EXERCISE AIM: The entries below hold a line with "r => after t r" and a line with "Some text =>". Return those lines and all that lie between them, exactly and only.

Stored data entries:
- Opening Delimiter -
(** [x.a ?? x.b ?? ... ?? dflt] on an [x] that is not [null]. *)
Fixpoint first_present (x : value) (names : list string) (dflt : value)
  : value :=
  match names with
  | [] => dflt
  | k :: r => if nullish (getq x k) then first_present x r dflt else getq x k
  end.

(** The pattern [re] locates no parseable blob in [html]: it does not
    match, or group 1 is empty, or [JSON.parse] rejects group 1. *)
Definition no_blob (re : Regex.regex) (html : string) : Prop :=
  match Regex.match_group1 re html with
  | None => True
  | Some m1 => Str.is_empty m1 = true \/ exists e, JSON_parse m1 = Throw e
  end.

(** A tier of [part_000] that did not return: its candidates all failed,
    or the list it got is empty. *)
Definition fell_through (out : result value) : Prop :=
  match out with
  | Throw _ => True
  | Ok raw => Part000.nonempty_array (Server.suggestions_of raw) = false
  end.



(** [s] is made of white-space characters only. *)
Definition only_whitespace (s : string) : Prop :=
  exists cs,
    Forall (fun c => In c Str.WhiteSpace) cs /\
    s = fold_right String.append EmptyString cs.


(** A race candidate whose fetch failed. *)
Definition failed (p : Server.pending) : Prop :=
  exists key lat e, p = Server.InFlight key lat (Throw e).

End Vocabulary.

End Props.

(* ===================================================================== *)
(** * A finite platform, to run the model on concrete requests *)
(* ===================================================================== *)

Module Demo.

Import Js Lru Rt.
Local Open Scope Z_scope.

Fixpoint show (v : value) : string :=
  match v with
  | VUndefined => "undefined"
  | VNull => "null"
  | VBool true => "true"
  | VBool false => "false"
  | VNum n => match n with
              | Num.Finite _ _ => Num.toString n
              | _ => "null"
              end
  | VStr s => "'" +++ s +++ "'"
  | VArr l => "[" +++ Str.join "," (map show l) +++ "]"
  | VObj ps =>
      "{" +++ Str.join "," (map (fun p => fst p +++ ":" +++ show (snd p)) ps)
      +++ "}"
  end.

Fixpoint assoc {A : Type} (k : string) (l : list (string * A)) : option A :=
  match l with
  | [] => None
  | (k', a) :: r => if String.eqb k k' then Some a else assoc k r
  end.

Definition strs (l : list string) : list value := map VStr l.

Definition fifteen : list value :=
  strs ["a1"; "a2"; "a3"; "a4"; "a5"; "a6"; "a7"; "a8"; "a9"; "a10";
        "a11"; "a12"; "a13"; "a14"; "a15"].

(** The documents that the stand-in for [JSON.parse] knows. *)
Definition documents : list (string * value) :=
  [ ("[]", VArr []);
    ("fifteen", VArr fifteen);
    ("videos", VArr [VObj [("type", VStr "video"); ("videoId", VStr "v1");
                           ("title", VStr "t1")]]);
    ("{}", VObj []) ].

Definition builtins : Builtins :=
  {| JSON_stringify := show;
     JSON_parse := fun s =>
       match assoc s documents with
       | Some v => Ok v
       | None => Throw (SyntaxError "Unexpected token")
       end;
     encodeURIComponent := fun s => s |}.

Fixpoint after (t s : string) : option string :=
  match Str.strip_prefix t s with
  | Some r => Some r
  | None =>
      match s with
      | EmptyString => None
      | String _ r => after t r
      end
  end.

Fixpoint until_amp (s : string) : string :=
  match s with
  | EmptyString => EmptyString
  | String c r => if Ascii.eqb c "&"%char then EmptyString
                  else String c (until_amp r)
  end.

Definition param (url name : string) : value :=
  match after ("?" +++ name +++ "=") url with
  | Some r => VStr (until_amp r)
  | None =>
      match after ("&" +++ name +++ "=") url with
      | Some r => VStr (until_amp r)
      | None => VUndefined
      end
  end.

Definition express : Express :=
  {| route := fun url =>
       if Str.starts_with "/suggest" url then Some Suggest
       else if Str.starts_with "/channels" url then Some Channels
       else if Str.starts_with "/search" url then Some Search
       else None;
     req_query := param |}.

(** One mirror per family, and the defaults of the other constants. *)
Definition config : Config :=
  {| INVIDIOUS_BASE := "https://yewtu.be";
     PIPED_BASE := "https://pipedapi.kavin.rocks";
     INVIDIOUS_POOL := ["https://yewtu.be"];
     PIPED_POOL := ["https://pipedapi.kavin.rocks"];
     SUGGEST_HL := "en";
     SUGGEST_GL := "US";
     UPSTREAM_TIMEOUT_MS := 3500;
     CACHE_TTL_S := 600;
     CACHE_MAX := 2000 |}.

(** A world at time 1000 in which every fetch takes 100 ms; the listed
    URLs answer 200 with the given body, every other fetch fails. *)
Definition world_of (bodies : list (string * string)) : world :=
  {| now := 1000;
     latency := fun _ => 100;
     net := fun url =>
       match assoc url bodies with
       | Some text => Response true "200 OK" text
       | None => NetError (TypeError "fetch failed")
       end |}.

Definition offline : world := world_of [].

(** Invidious answers with an empty list; Piped would have a video. *)
Definition empty_invidious : world :=
  world_of [("https://yewtu.be/api/v1/search?q=cats&page=1", "[]");
            ("https://pipedapi.kavin.rocks/search?query=cats&page=1",
             "videos")].

(** Invidious has no suggestion; Piped has fifteen. *)
Definition empty_suggest : world :=
  world_of [("https://yewtu.be/api/v1/search/suggestions?q=cats", "[]");
            ("https://pipedapi.kavin.rocks/suggestions?query=cats",
             "fifteen")].


(** The results page comes back without the embedded data. *)
Definition bare_page : world :=
  world_of [("https://www.youtube.com/results?search_query=cats&hl=en&gl=US",
             "<html><body>consent</body></html>")].

(** A cache that holds a rendered response for [/search?q=cats]. *)
Definition warm : lru :=
  [ {| skey := "/search?q=cats"; sval := Rendered 200 "{items:[]}";
       sstart := 900; sttl := 600000 |} ].

Definition a_video : value :=
  VObj [("type", VStr "video"); ("videoId", VStr "v1"); ("title", VStr "t1")].



(** The three programs on this platform. *)
Definition serve : endpoint -> world -> string -> lru -> response * state :=
  Server.serve (B := builtins) (C := config) (E := express).

Definition part000 : world -> string -> lru -> response * state :=
  Part000.serve_suggest (B := builtins) (C := config) (E := express).

Definition part001 : world -> string -> lru -> response * state :=
  Part001.serve_suggest (B := builtins) (C := config) (E := express).

End Demo.

(* ===================================================================== *)
(** * Vocabulary of the further properties *)
(* ===================================================================== *)

Module Shape.

Import Js Lru Rt.
Local Open Scope Z_scope.

Section Invariants.

Context {B : Builtins} {C : Config} {E : Express}.

(** What a revision promises of every rendered response: of its key, its
    status and its body. *)
Variable rendered_ok : string -> Z -> string -> Prop.

Definition slot_good (s : slot) : Prop :=
  match sval s with
  | Raw _ => Props.upstream_key (skey s) = true
  | Rendered status body => rendered_ok (skey s) status body
  end.

Definition cache_good (c : lru) : Prop := Forall slot_good c.

(** [m] keeps the cache in shape, and what it returns satisfies [Q]. *)
Definition maintains {A : Type} (Q : A -> Prop) (m : M A) : Prop :=
  forall s,
    cache_good (cache s) ->
    cache_good (cache (snd (m s))) /\
    forall a, fst (m s) = Ok a -> Q a.

(** A response to the request [key] that keeps the promise. *)
Definition answer_ok (key : string) (r : response) : Prop :=
  exists status body, r = Sent status body /\ rendered_ok key status body.

(** [m] keeps the cache in shape and, when it returns, answers the
    request [key] well, provided that [key] is an inbound URL. *)
Definition attempts (key : string) (m : M response) : Prop :=
  maintains (fun r => Props.origin_form key = true -> answer_ok key r) m.

End Invariants.

Section Promises.

Context {B : Builtins} {C : Config} {E : Express}.

(** The promise of [part_000] and of the first program of [server.js]:
    never anything but 200. *)
Definition always_200 (key : string) (status : Z) (body : string) : Prop :=
  status = 200.

(** What the outer [catch] of a [part_001] handler sends. *)
Definition failure_payload (p : value) : Prop :=
  exists msg,
    p = obj_suggestions_error [] msg \/ p = obj_items_error [] VNull msg.

(** The promise of [part_001]: 200, or 502 with a failure payload. *)
Definition ok_or_502 (key : string) (status : Z) (body : string) : Prop :=
  status = 200 \/
  (status = 502 /\ exists p, failure_payload p /\ body = JSON_stringify p).




(** The response [r] went out through [sendJson] under [key], and [c'] is
    the cache right after. *)
Definition stored_by (w : world) (key : string) (r : response) (c' : lru)
  : Prop :=
  exists status body c1,
    r = Sent status body /\
    c' = Lru.set CACHE_MAX (now w) key (Rendered status body)
                 (CACHE_TTL_S * 1000) c1.

(** Whenever [m] returns, it has just sent its response through
    [sendJson] under [key]. *)
Definition ends_stored (w : world) (key : string) (m : M response) : Prop :=
  forall s r s', m s = (Ok r, s') -> stored_by w key r (cache s').

End Promises.

End Shape.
- Closing Delimiter -
SOLVED PROBLEM:
      | String _ r => after t r
      end
  end.

Fixpoint until_amp (s : string) : string :=
  match s with
  | EmptyString => EmptyString
  | String c r => if Ascii.eqb c "&"%char then EmptyString
                  else String c (until_amp r)
  end.

Definition param (url name : string) : value :=
  match after ("?" +++ name +++ "=") url with
  | Some r => VStr (until_amp r)
  | None =>
      match after ("&" +++ name +++ "=") url with
      | Some r => VStr (until_amp r)
      | None => VUndefined
      end
  end.

Definition express : Express :=
  {| route := fun url =>
       if Str.starts_with "/suggest" url then Some Suggest
       else if Str.starts_with "/channels" url then Some Channels
       else if Str.starts_with "/search" url then Some Search
       else None;
     req_query := param |}.

(** One mirror per family, and the defaults of the other constants. *)
Definition config : Config :=
  {| INVIDIOUS_BASE := "https://yewtu.be";
     PIPED_BASE := "https://pipedapi.kavin.rocks";
     INVIDIOUS_POOL := ["https://yewtu.be"];
     PIPED_POOL := ["https://pipedapi.kavin.rocks"];
     SUGGEST_HL := "en";
     SUGGEST_GL := "US";
     UPSTREAM_TIMEOUT_MS := 3500;
     CACHE_TTL_S := 600;
     CACHE_MAX := 2000 |}.

(** A world at time 1000 in which every fetch takes 100 ms; the listed
    URLs answer 200 with the given body, every other fetch fails. *)
Definition world_of (bodies : list (string * string)) : world :=
  {| now := 1000;
     latency := fun _ => 100;
     net := fun url =>
       match assoc url bodies with
       | Some text => Response true "200 OK" text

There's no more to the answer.